STP1245: In-Reactor Corrosion Performance of ZIRLO™ and Zircaloy-4

    Sabol, GP
    Consulting engineer, principal engineers, Westinghouse Electric Corporation, Pittsburgh, PA

    Comstock, RJ
    Program manager, Westinghouse Electric Corporation, Science and Technology Center (STC), Pittsburgh, PA

    Weiner, RA
    Consulting engineer, principal engineers, Westinghouse Electric Corporation, Pittsburgh, PA

    Larouere, P
    Staff engineer, Virginia Power, Innsbrook Technical Center, Glen Allen, VA

    Stanutz, RN
    Consulting engineer, principal engineers, Westinghouse Electric Corporation, Pittsburgh, PA

    Pages: 21    Published: Jan 1994


    Abstract

    In-reactor and long-term autoclave corrosion data have been obtained on ZIRLO and three variants of Zircaloy-4: conventional (1.5% tin), low-tin, and beta-treated. In-reactor data from demonstration assemblies irradiated in the Virginia Power Company's North Anna Unit 1 reactor demonstrate the superiority of ZIRLO and, to a lesser extent, low-tin Zircaloy-4 over conventional Zircaloy-4. After two cycles of irradiation to an assembly burnup of 37.8 GWD/MTU, the average axial peak corrosion of ZIRLO was 32% that of conventional Zircaloy-4. Low-tin and beta-treated materials displayed average peak oxides 76% and 150% of that formed on conventional Zircaloy-4, respectively.

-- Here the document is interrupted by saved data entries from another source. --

Lemma wire_store_fetch_witness :
  ∃ db', store (λ _, [1; 2; 3; 4; 5; 6; 7]) (block_bytes c_object_id 24 16 32 200)
           (id_of (λ _, [1; 2; 3; 4; 5; 6; 7]) sample) sample (mk_db [] []) = Ok db' ∧
    fetch_optional (λ _, [1; 2; 3; 4; 5; 6; 7]) (block_of_bytes c_object_id 24 16 32 200 sample)
      (id_of (λ _, [1; 2; 3; 4; 5; 6; 7]) sample) db' = Some sample.
Proof.
  destruct (wire_store_fetch c_object_id (uint 64) 4 24 16 32 200 sample_depth sample (λ _, [1; 2; 3; 4; 5; 6; 7])
    sample (mk_db [] [])) as (db' & Hs & _ & Hf).
  - intros i e Hi. discriminate Hi.
  - exact sample_ok.
  - discriminate.
  - vm_compute. reflexivity.
  - exists db'. exact (conj Hs Hf).
Defined.
End WireExample.
#[export] Instance demo_laws : OperationsLaws demo_op Z.
Proof.
  split.
  - intros fl x w r w'. cbn. unfold demo_apply. run_e. destruct (0 <=? addend x); [|done]. by intros [= _ <-].
  - intros fl x w. cbn. unfold demo_apply. run_e. by destruct (0 <=? addend x).
  - done.
Qed.

Definition demo_authority (_ : Z) (a : Z) : option authority := Some (mk_authority 1 [] [(1000 + a, 1)] []).

Definition run (fuel : nat) (op : operation (X := demo_op)) : M database operation_result :=
  apply_operation (R := Z) (λ _ _ _, true) demo_authority demo_authority (λ _, []) (λ _ _, 0) (λ _ _, []) (λ _, "failed")
    (λ _, "waiting") (-1) fuel (mk_flags false false) op.
Definition clear (fuel n : nat) : M database () :=
  clear_expired_proposals (R := Z) (λ _ _ _, true) demo_authority demo_authority (λ _, []) (λ _ _, 0) (λ _ _, [])
    (λ _, "failed") (λ _, "waiting") (-1) fuel n.

Definition demo_ledger (t : Z) : ledger :=
  mk_ledger {[ (700, 0) := 5000 ]} ∅ 0 {[ 0 := mk_dyn 0 0 0 ]}
    (<[7 := mk_account 7 7 7 2000 3000 5000 None 0]> {[ 700 := mk_account 7 7 7 2000 3000 5000 None 0 ]})
    (<[7 := demo_stats]> {[ 700 := demo_stats ]}) ∅ t 0 0 (mk_params 100 100 50 5 50) false [].

Definition t0 : Z := 1700000000.
Definition demo_db (ps : gmap Z (proposal_object (X := demo_op))) (n : Z) : database :=
  mk_database (demo_ledger t0, 0) ps n [] (mk_proposal_parameters 1000 100 2) false.

Definition create (ops : list (operation (X := demo_op))) (review : option Z) : operation (X := demo_op) :=
  proposal_create (mk_create (mk_asset 0 0) 700 (t0 + 500) ops review None).
Definition add (t : Tag.tag) (payer n : Z) : operation (X := demo_op) := other_operation (mk_demo t payer n).
Definition approve (payer i : Z) : operation (X := demo_op) :=
  proposal_update (mk_update (mk_asset 0 0) payer i {[payer]} ∅ ∅ ∅ ∅ ∅).

(** The number and the proposals after an operation, or the exception. *)
Definition outcome {A} (r : result (A * database (X := demo_op) (R := Z))) : Z * list Z + exn :=
  match r with Ok (_, d) => inl ((world d).2, (map_to_list (proposals d)).*1) | Throw e => inr e end.

(** Proposing what needs nobody else executes it at once. *)
Example executed_at_once : outcome (run 3 (create [add Tag.custom_operation 700 5] None) (demo_db ∅ 0)) = inl (5, []).
Proof. vm_compute. reflexivity. Qed.
Example waits_for_7 : outcome (run 3 (create [add Tag.custom_operation 7 5] None) (demo_db ∅ 0)) = inl (0, [0]).
Proof. vm_compute. reflexivity. Qed.

(** An operation that needs a review: the period is asked for, but a proposal its proposer
    can authorize alone is executed without waiting for it. *)
Theorem review_skipped_at_creation :
  outcome (run 3 (create [add Tag.gateway_create_operation 700 5] None) (demo_db ∅ 0)) =
    inr proposal_create_review_period_required ∧
  outcome (run 3 (create [add Tag.gateway_create_operation 700 5] (Some 200)) (demo_db ∅ 0)) = inl (5, []).
Proof. vm_compute. done. Qed.

(** A proposal to update a proposal is refused, unless an operation that needs a review
    comes before it. *)
Theorem nested_proposal_accepted :
  outcome (run 3 (create [approve 7 0] None) (demo_db ∅ 0)) = inr assert_exception ∧
  outcome (run 3 (create [add Tag.gateway_create_operation 7 5; proposal_delete (mk_delete 7 false (mk_asset 0 0) 0)] (Some 200))
    (demo_db ∅ 0)) = inl (0, [0]) ∧
  is_must_review_period [add Tag.gateway_create_operation 7 5; approve 7 0] = Ok true.
Proof. vm_compute. done. Qed.

(** The committee must approve (its account is 0), so a review is asked for; with a
    transfer next to it the proposal needs none. *)
Theorem transfer_exempts_committee :
  outcome (run 3 (create [add Tag.custom_operation 0 5] None) (demo_db ∅ 0)) = inr proposal_create_review_period_required ∧
  outcome (run 3 (create [add Tag.custom_operation 0 5; add Tag.transfer_operation 700 1] None) (demo_db ∅ 0)) = inl (0, [0]).
Proof. vm_compute. done. Qed.

(** A proposal whose operations delete it: after the second operation the loop over its
    operations follows a reference to a proposal that has been freed. *)
Theorem self_deleting_proposal_undefined :
  outcome (run 3 (create [add Tag.custom_operation 700 5; proposal_delete (mk_delete 700 false (mk_asset 0 0) 0)] None)
    (demo_db ∅ 0)) = inr undefined_behaviour.
Proof. vm_compute. done. Qed.
(* ===== verification/Votes.v ===== *)
(** * Elections: the votes and the elected members of libraries/chain/db_maint.cpp

    At the maintenance interval the stake of every account is added to the votes of
    its opinions ([vote_tally_helper]), the witnesses, committee members and budget
    members with the most votes become active, and their votes become the weights of
    the authority they share ([vote_counter]).  The buffers of the tally are members
    of [database], not objects: no undo session restores them.  [find_msb] of boost,
    the index of the highest bit of a positive number, is a parameter. *)

From S2P Require Import Prelude Safe Uint128 Asset Vesting Balance Fees Authority.
From stdpp Require Import sorting.

Local Open Scope Z_scope.

(** ** protocol/vote.hpp: the type in the low 8 bits, the instance above *)

Definition VOTE_TYPE_COUNT : Z := 7.

Definition vote_id (type instance : Z) : Z := Z.lor (to_uint 64 (Z.shiftl instance 8)) type.
Definition vote_type (id : Z) : Z := Z.land id 255.
Definition vote_instance (id : Z) : Z := Z.shiftr id 8.
Definition set_vote_type (type id : Z) : Z := Z.lor (Z.land id (2 ^ 64 - 256)) (Z.land type 255).
Definition set_vote_instance (instance id : Z) : Z :=
  to_uint 64 (Z.lor (Z.land id 255) (Z.shiftl instance 8)).

(** [get_next_vote_id]: the id and [next_available_vote_id] after it. *)
Definition get_next_vote_id (next type : Z) : Z * Z := (vote_id type next, to_uint 64 (next + 1)).

(** ** vote_count.hpp *)

(** [flat_map::operator[]= ]. *)
Fixpoint flat_set_at (k w : Z) (l : list (Z * Z)) : list (Z * Z) :=
  match l with
  | [] => [(k, w)]
  | (j, v) :: l => if k <? j then (k, w) :: (j, v) :: l
                   else if k =? j then (k, w) :: l
                   else (j, v) :: flat_set_at k w l
  end.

    Autoclave corrosion tests of archive tubing have been performed in 633 K water, 672 K, 700 K, and 727 K steam, and in 633 K water containing 70 and 210 ppm lithium as the hydroxide. Correlation of the in-reactor data with the autoclave data indicates that the 633 K pure water test is the best qualitative indicator of in-reactor corrosion performance, and the 672 K steam test the poorest. Differences in in-reactor corrosion between ZIRLO and the Zircaloy-4 materials are consistent with the relative behavior of these materials in lithium hydroxide solutions. The relationships among the in-reactor and autoclave corrosion data, the microstructures, and the processing are discussed.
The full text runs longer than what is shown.